What do you love about old cars?
“Old cars are intriguing for a number of reasons, and people often connect with them for reasons of nostalgia for a simpler time, or a reminder of earlier times in their own lives.
“For the younger crowd, they are interesting because they often have such wildly greater character than new cars. They’re easier to work on, and potentially cheaper to make go fast. Our most popular shows are about rescuing long-abandoned vehicles, and those are most often older models.”
If you were 16 years old now and buying a car to fix up, what would you get?
“This is one of the most common questions from the fan base, as we have a great volume of younger viewers. Because we skew to V8, rear-drive vehicles, I often suggest that older full-size pickup trucks are great value because they already have V8 engines and beefy drivetrains, and they are easy to work on.
“But these days the young hot rodeos can be quite adventurous, and finding ANY car and stuffing an LS-platform GM V8 into them is common and cheap.”
What wrenching skills do you think young enthusiasts should learn?
“Of all the skills I lack, it’s welding that I wish I’d spent more time learning.
“When I was a kid, welding was treated like something no one could ever do at home. Today, it’s easy to get started and it’s very popular to get good at.
“But if you want a skill that is more impressive and that fewer people will ever have, I suggest racing schools for driving skills.”
Is it your aim to inspire people to do their own mods
“It’s my aim to get people to do whatever they have a passion for, especially if they think there’s an obstacle to that.
“People think they can’t afford a modified car, so we show them they can do it cheaply.
“People are afraid to take a road trip in a junk car, so we show them that half the adventure is in the failure. The single biggest satisfaction of what we do is hearing from kids who tell us that our shows inspired them to get into cars.”
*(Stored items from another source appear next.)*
(** A dict whose ['id'] member is [None] is taken for a notification as
    well: [get] returns [None] for it as for a missing member. *)
Lemma get_responses_null_id self responses p d :
  pipe_get (pipe self) = Some (PDict d, p) ->
  d !! "id" = Some PNone ->
  get_responses_from responses self =
    get_responses_from (responses ++ [(None, Some (PDict d))]) (set_pipe p self).
Proof.
  intros Hget Hid. rewrite (get_responses_from_get _ _ _ _ Hget).
  unfold get_responses_body, dict_get. rewrite Hid. reflexivity.
Qed.

(** [check_cert] on the three kinds of blob: in date, out of date, not a
    certificate. *)
Lemma check_cert_samples :
  check_cert sample_dePem sample_X509 sample_check_date "electrum.example.org" "good" []
    = (inr tt, [PrintMsg (cert_report "electrum.example.org" false)])
  /\ check_cert sample_dePem sample_X509 sample_check_date "electrum.example.org" "old" []
    = (inr tt, [PrintMsg (cert_report "electrum.example.org" true)])
  /\ check_cert sample_dePem sample_X509 sample_check_date "electrum.example.org" "junk" []
    = (inr tt, [PrintExc (OtherError "SyntaxError")]).
Proof. repeat split. Qed.

(** ** Where the code differs from the wording of the spec *)

(** C5, counterexample.  After 101 requests were queued and 101 calls of
    [send_request] made (no call is refused: [send_request] computes the
    allowance and does not consult it), 101 requests are unanswered and
    [num_requests] is negative. *)
Lemma num_requests_negative :
  size (unanswered_requests overloaded) = 101%nat
  /\ num_requests overloaded = -1
  /\ ~ (0 <= num_requests overloaded).
Proof.
  assert (H : num_requests overloaded = -1) by (vm_compute; reflexivity).
  split; [vm_compute; reflexivity|]. split; [exact H|]. rewrite H. lia.
Qed.

(** C6, counterexample.  Request 7 is queued at second 100 and sent at
    second 101; no answer comes.  At second 119 request 8 is queued and not
    sent.  At second 120 there is an unanswered request, 19 seconds have
    passed since the last request was sent, and the transport has been idle
    for these 19 seconds; yet [has_timed_out] answers false, for the stamp
    it reads was taken one second ago, when request 8 was queued. *)
Lemma has_timed_out_counts_from_queueing :
  has_timed_out 120 (run requeued (fresh 99)) = inr false
  /\ unanswered_requests (run requeued (fresh 99)) !! KInt 7 = Some request_7
  /\ spec_last_request_send_time requeued (fresh 99) None = Some 101%Q
  /\ (10 < 120 - 101)%Q
  /\ (10 < pipe_idle_time (pipe (run requeued (fresh 99))))%Q
  /\ request_time (run requeued (fresh 99)) = Some 119%Q.
Proof.
  repeat split.
Qed.

(** C8, counterexample.  With request 7 unanswered, a second request under
    the id 7 is queued and sent: [send_request] returns [True] and the table
    now holds the second request under 7, the first one is gone. *)
Lemma send_request_replaces_silently :
  unanswered_requests (queue_request 117 request_7_again (pending_7 [] 0)) !! KInt 7
    = Some request_7
  /\ returned_value (send_request (queue_request 117 request_7_again (pending_7 [] 0)))
      = Some true
  /\ unanswered_requests
       (state_of (send_request (queue_request 117 request_7_again (pending_7 [] 0))))
       !! KInt 7 = Some request_7_again
  /\ request_7_again <> request_7.
Proof.
  repeat split. discriminate.
Qed.

(** * Further properties *)

(** ** Strings *)

Lemma string_append_cons (c : Ascii.ascii) (a b : string) :
  String c a +:+ b = String c (a +:+ b).
Proof. reflexivity. Qed.

Lemma string_append_nil (b : string) : EmptyString +:+ b = b.
Proof. reflexivity. Qed.

Lemma string_length_append (a b : string) :
  String.length (a +:+ b) = (String.length a + String.length b)%nat.
Proof.
  induction a as [|c a IH]; [reflexivity|].
  rewrite string_append_cons. simpl. rewrite IH. reflexivity.
Qed.

Lemma string_append_assoc (a b c : string) : (a +:+ b) +:+ c = a +:+ (b +:+ c).
Proof.
  induction a as [|x a IH]; [reflexivity|].
  rewrite !string_append_cons, IH. reflexivity.
Qed.

Lemma endswith_spec (s suffix : string) :
  endswith s suffix = true <-> exists before, s = before +:+ suffix.
Proof.
  induction s as [|c s IH].
  - change (endswith EmptyString suffix)
      with (String.eqb EmptyString suffix || false).
    rewrite orb_false_r, String.eqb_eq. split.
    + intros <-. exists EmptyString. reflexivity.
    + intros [[|? ?] H].
      * rewrite string_append_nil in H. congruence.
      * rewrite string_append_cons in H. discriminate.
  - change (endswith (String c s) suffix)
      with (String.eqb (String c s) suffix || endswith s suffix).
    rewrite orb_true_iff, String.eqb_eq, IH. split.
    + intros [<- | [before ->]].
      * exists EmptyString. reflexivity.
      * exists (String c before). reflexivity.
    + intros [[|c' before] H].
      * left. exact H.
      * right. rewrite string_append_cons in H. injection H as _ ->.
        exists before. reflexivity.
Qed.

Lemma string_prefix_cons (a b : Ascii.ascii) (s1 s2 : string) :
  String.prefix (String a s1) (String b s2) =
    if Ascii.ascii_dec a b then String.prefix s1 s2 else false.
Proof. reflexivity. Qed.

Lemma startswith_wildcard (val : string) :
  startswith val "*." = true <-> exists domain, val = "*." +:+ domain.
Proof.
  unfold startswith. split.
  - destruct val as [|a [|b val]]; [discriminate| |].
    + rewrite string_prefix_cons. destruct (Ascii.ascii_dec _ a); discriminate.
    + rewrite !string_prefix_cons.
      destruct (Ascii.ascii_dec _ a) as [<-|]; [|discriminate].
      destruct (Ascii.ascii_dec _ b) as [<-|]; [|discriminate].
      intros _. exists val. reflexivity.
  - intros [domain ->]. rewrite !string_append_cons, !string_prefix_cons.
    destruct (Ascii.ascii_dec _ _) as [_|H]; [|destruct H; reflexivity].
    destruct (Ascii.ascii_dec _ _) as [_|H]; [|destruct H; reflexivity].
    destruct domain; reflexivity.
Qed.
If all Roadkill cars were to be crushed, which would you take for a final drive?
“I’d hate to see them crushed, but I don’t need to drive any of them again. I’m usually all about the next adventure ahead.”
Is there one Roadkill car you regret?
“I hated the ’56 Buick Roadmaster that we dug out of a thorn bush and mounted on a stretched Corvette chassis. Bad idea, poorly executed. The car was so rusty that it broke in half and we sent it out for scrap.”
Will electrifications and automation of cars kill automotive enthusiasm
“Every time the media has predicted the doom of gasoline, junkyards, hot rodding, and performance, it has been wrong. People will still be hot rodding in 50 years. Some may be doing it with electric cars.
“If you want my rant on EVs and autonomous vehicles, see Roadkill Extra episode 637.”
What's the most disgusting thing you’ve found in cars you've bought?
“Poop. Large poop.”
What future projects would you like to take o
“I am a land speed racer, and have set records above 200 mph at five different venues.
“In 2019 I hope to get into the 200 MPH Club at El Mirage Dry Lake, which is where hot rodding began here in the Southern California desert. I have built a new engine for our race car and hope to race at the May meet.”
And finally, how did it feel to wheelie your rear-engined truck, Stubby Bob
“One of the biggest wins we’ve ever had. And no, I wouldn’t daily it."